Di Fratta, scomparso all’inizio del 2018, anche il nostro giornale aveva ricordato l’entusiasmo e la passione profusa per tutta la sua vita nel promuovere attività e progetti per l’affermazione del diritto di accesso alla cultura dei ciechi e degli ipovedenti.

L’incontro del 22 ottobre, che sarà aperto da Franco Lepore, disability manager della Città di Torino e da Gianni Laiolo, presidente dell’UICI di Torino, prevede gli interventi di Elisabetta Rattalino della Fondazione Torino Musei, Annamaria Cilento (Fondazione Sandretto Re Rebaudengo) e Rocco Rolli (Tactiloe Vision) di Making Sense, Catterina Seia della Fondazione Fitzcarraldo. (S.B.)

Making Sense, Sensi e parole per comprendere l’arte, a cura di Maria Cristina Azzolino, Orietta Brombin, Annamaria Cilento, Angela Lacirignola, Rocco Rolli e Tea Taramino.
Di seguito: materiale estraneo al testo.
(* ===== verification/BlockCache.v ===== *)
(** * The interface of the block cache

    What kernel/bio.c promises to the logging layer, as a class: an abstract
    cache [acache] for one device, the operations, and the effect of each
    operation on the abstract cache.  [Bio] gives the instance. *)

From S2P Require Import Prelude Block.

Definition NBUF : Z := 30.

(** [cv] is the content of every block as users of the cache see it, [dk] the
    content on the disk, [refs] the reference counts of the blocks that have
    one, [held] the buffers locked by this process and their blocks, [tr] the
    sequence of block writes sent to the disk. *)
Record acache := ACache {
  cv : Z -> blk;
  dk : Z -> blk;
  refs : gmap Z Z;
  held : gmap nat Z;
  tr : list (Z * blk);
}.

Definition getref (a : acache) (b : Z) : Z := default 0 (refs a !! b).
Definition refset (b n : Z) (m : gmap Z Z) : gmap Z Z := if decide (n = 0) then delete b m else <[b := n]> m.

Definition a_hold (i : nat) (b : Z) (a : acache) : acache :=
  ACache (cv a) (dk a) (<[b := getref a b + 1]> (refs a)) (<[i := b]> (held a)) (tr a).
Definition a_set (b : Z) (d : blk) (a : acache) : acache :=
  ACache (<[b := d]> (cv a)) (dk a) (refs a) (held a) (tr a).
Definition a_flush (b : Z) (a : acache) : acache :=
  ACache (cv a) (<[b := cv a b]> (dk a)) (refs a) (held a) (tr a ++ [(b, cv a b)]).
Definition a_ref (b n : Z) (a : acache) : acache :=
  ACache (cv a) (dk a) (refset b n (refs a)) (held a) (tr a).
Definition a_release (i : nat) (b : Z) (a : acache) : acache :=
  ACache (cv a) (dk a) (refset b (wrap32 (getref a b - 1)) (refs a)) (delete i (held a)) (tr a).

(** Every locked buffer is counted; [b] can be given a buffer. *)
Definition held_busy (a : acache) : Prop := forall i b, held a !! i = Some b -> is_Some (refs a !! b).
Definition can_get (a : acache) (b : Z) : Prop :=
  is_Some (refs a !! b) \/ (size (dom (refs a)) < Z.to_nat NBUF)%nat.

Class BlockCache (dev : Z) (St : Type) := {
  bread : Z -> Z -> M St nat;
  bdata : nat -> M St blk;
  bblockno : nat -> M St Z;
  bset : nat -> blk -> M St unit;
  bwrite : nat -> M St unit;
  brelse : nat -> M St unit;
  bpin : nat -> M St unit;
  bunpin : nat -> M St unit;

  cache_rep : St -> acache -> Prop;

  (** A block without references has not been modified. *)
  cache_clean s a b : cache_rep s a -> refs a !! b = None -> cv a b = dk a b;

  bread_law s a b (Q : nat -> St -> Prop) :
    cache_rep s a -> (forall i, held a !! i <> Some b) -> held_busy a -> can_get a b ->
    getref a b + 1 < 2^32 ->
    (forall i s', held a !! i = None -> cache_rep s' (a_hold i b a) -> Q i s') ->
    wp (bread dev b) Q s;
  bdata_law s a i b (Q : blk -> St -> Prop) :
    cache_rep s a -> held a !! i = Some b -> Q (cv a b) s -> wp (bdata i) Q s;
  bblockno_law s a i b (Q : Z -> St -> Prop) :
    cache_rep s a -> held a !! i = Some b -> Q b s -> wp (bblockno i) Q s;
  bset_law s a i b d (Q : unit -> St -> Prop) :
    cache_rep s a -> held a !! i = Some b -> is_Some (refs a !! b) ->
    (forall s', cache_rep s' (a_set b d a) -> Q tt s') -> wp (bset i d) Q s;
  bwrite_law s a i b (Q : unit -> St -> Prop) :
    cache_rep s a -> held a !! i = Some b ->
    (forall s', cache_rep s' (a_flush b a) -> Q tt s') -> wp (bwrite i) Q s;
  brelse_law s a i b (Q : unit -> St -> Prop) :
    cache_rep s a -> held a !! i = Some b ->
    (wrap32 (getref a b - 1) = 0 -> cv a b = dk a b) ->
    (forall s', cache_rep s' (a_release i b a) -> Q tt s') -> wp (brelse i) Q s;
  bpin_law s a i b (Q : unit -> St -> Prop) :
    cache_rep s a -> held a !! i = Some b -> getref a b + 1 < 2^32 ->
    (forall s', cache_rep s' (a_ref b (getref a b + 1) a) -> Q tt s') -> wp (bpin i) Q s;
  bunpin_law s a i b (Q : unit -> St -> Prop) :
    cache_rep s a -> held a !! i = Some b ->
    (wrap32 (getref a b - 1) = 0 -> cv a b = dk a b) ->
    (forall s', cache_rep s' (a_ref b (wrap32 (getref a b - 1)) a) -> Q tt s') -> wp (bunpin i) Q s;
}.

(** ** Reference counts *)

Lemma lookup_refset b n m b' :
  refset b n m !! b' = if decide (b' = b) then (if decide (n = 0) then None else Some n) else m !! b'.
Proof.
  unfold refset. repeat case_decide; subst; rewrite ?lookup_delete_eq, ?lookup_delete_ne, ?lookup_insert_eq,
    ?lookup_insert_ne by congruence; done.
Qed.

Lemma default_refset b n m : default 0 (refset b n m !! b) = n.
Proof. rewrite lookup_refset, decide_True by done. case_decide; simpl; congruence. Qed.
Con contributi di Laura Anfuso, Maria Cristina Azzolino, Flavia Barbaro e Giorgia Rochas, Valeria Bottalico, Orietta Brombin, Maria Chiara Ciaccheri, Annamaria Cilento, Anna Di Domizio, Giuseppe Di Napoli, Daniela Floriduz, Francesco Fratta, Maria Luisa Gargiulo, Aldo Grassini, Anna La Ferla, Angela Lacirignola, Fabio Levi, Brunella Manzardo, Rocco Rolli, Loretta Secchi, Tea Taramino, Paola Traversi, Silvia Varetto e Anna Giuliano.